(* ===== verification/GraphRound.v ===== *)
(** * The jobs of a graph's signing round

    A committee member stores a proposed graph and the verifiers' endorsements, publishes its
    nonces, votes for the nonce transcript, pre-signs the graph and endorses it; its operator
    collects what the members send, finalizes the graph and everyone stores the result.

    Source: node/src/aggregates/graph_jobs.rs, node/src/utils/goat_chain.rs. *)

From stdpp Require Import base list strings pretty gmap.
From S2P Require Import Prelude Table Storage EngineSchema EngineEffects Executor NodeSchema LocalDb.
From S2P Require Import NodeApply InstanceAggregate GraphAggregate Admission Timelocks Committee.
From S2P Require Import RoundStore KeyEnvelope GraphDefs PeginRound GraphValidate GraphChainState.

Local Open Scope Z_scope.

(** ** Plans *)

#[export] Instance eta_GraphStateUpdate : Eta GraphStateUpdate := λ u,
  mkStateUpdate (su_instance_id u) (su_operator_pubkey u) (su_graph_nonce u) (su_finalized u).
#[export] Instance eta_GraphPlan : Eta GraphPlan := λ p,
  mkGraphPlan (gpl_messages p) (gpl_close_rows p) (gpl_next p) (gpl_state p) (gpl_delete_pending_session p)
    (gpl_notify_instance_endorsed p) (gpl_wake_refs p) (gpl_note p).

Definition default_graph_plan : GraphPlan := only_wakes [].
Definition graph_noted (note : string) : GraphPlan := default_graph_plan <| gpl_note := Some note |>.
Definition graph_ignore (note : string) : ST RoundNode (Step GraphPlan) := step_done (graph_noted note).

Definition graph_send (message : PlannedMessage) (plan : GraphPlan) : GraphPlan :=
  plan <| gpl_messages ::= λ ms, ms ++ [message] |>.
Definition graph_then (action : string) (plan : GraphPlan) : GraphPlan :=
  plan <| gpl_next ::= λ ns, ns ++ [mkNext action "" None] |>.

(** A plan that names the instance, with a next job under a condition. *)
Definition instance_plan (instance_id : Uuid) : GraphPlan :=
  default_graph_plan <| gpl_state ::= λ u, u <| su_instance_id := Some instance_id |> |>.
Definition then_if (b : bool) (action : string) (plan : GraphPlan) : GraphPlan :=
  if b then graph_then action plan else plan.

Definition invalid_job {A} (message : string) : ST RoundNode A := st_fail (InvalidGraph message).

::::

→ **Directions**: Each line from the one that contains "plan <| gpl_messages" through the end of the material above should be returned exactly, and nothing else.

→ **Result for this task**:
  plan <| gpl_messages ::= λ ms, ms ++ [message] |>.
Definition graph_then (action : string) (plan : GraphPlan) : GraphPlan :=
  plan <| gpl_next ::= λ ns, ns ++ [mkNext action "" None] |>.

(** A plan that names the instance, with a next job under a condition. *)
Definition instance_plan (instance_id : Uuid) : GraphPlan :=
  default_graph_plan <| gpl_state ::= λ u, u <| su_instance_id := Some instance_id |> |>.
Definition then_if (b : bool) (action : string) (plan : GraphPlan) : GraphPlan :=
  if b then graph_then action plan else plan.

Definition invalid_job {A} (message : string) : ST RoundNode A := st_fail (InvalidGraph message).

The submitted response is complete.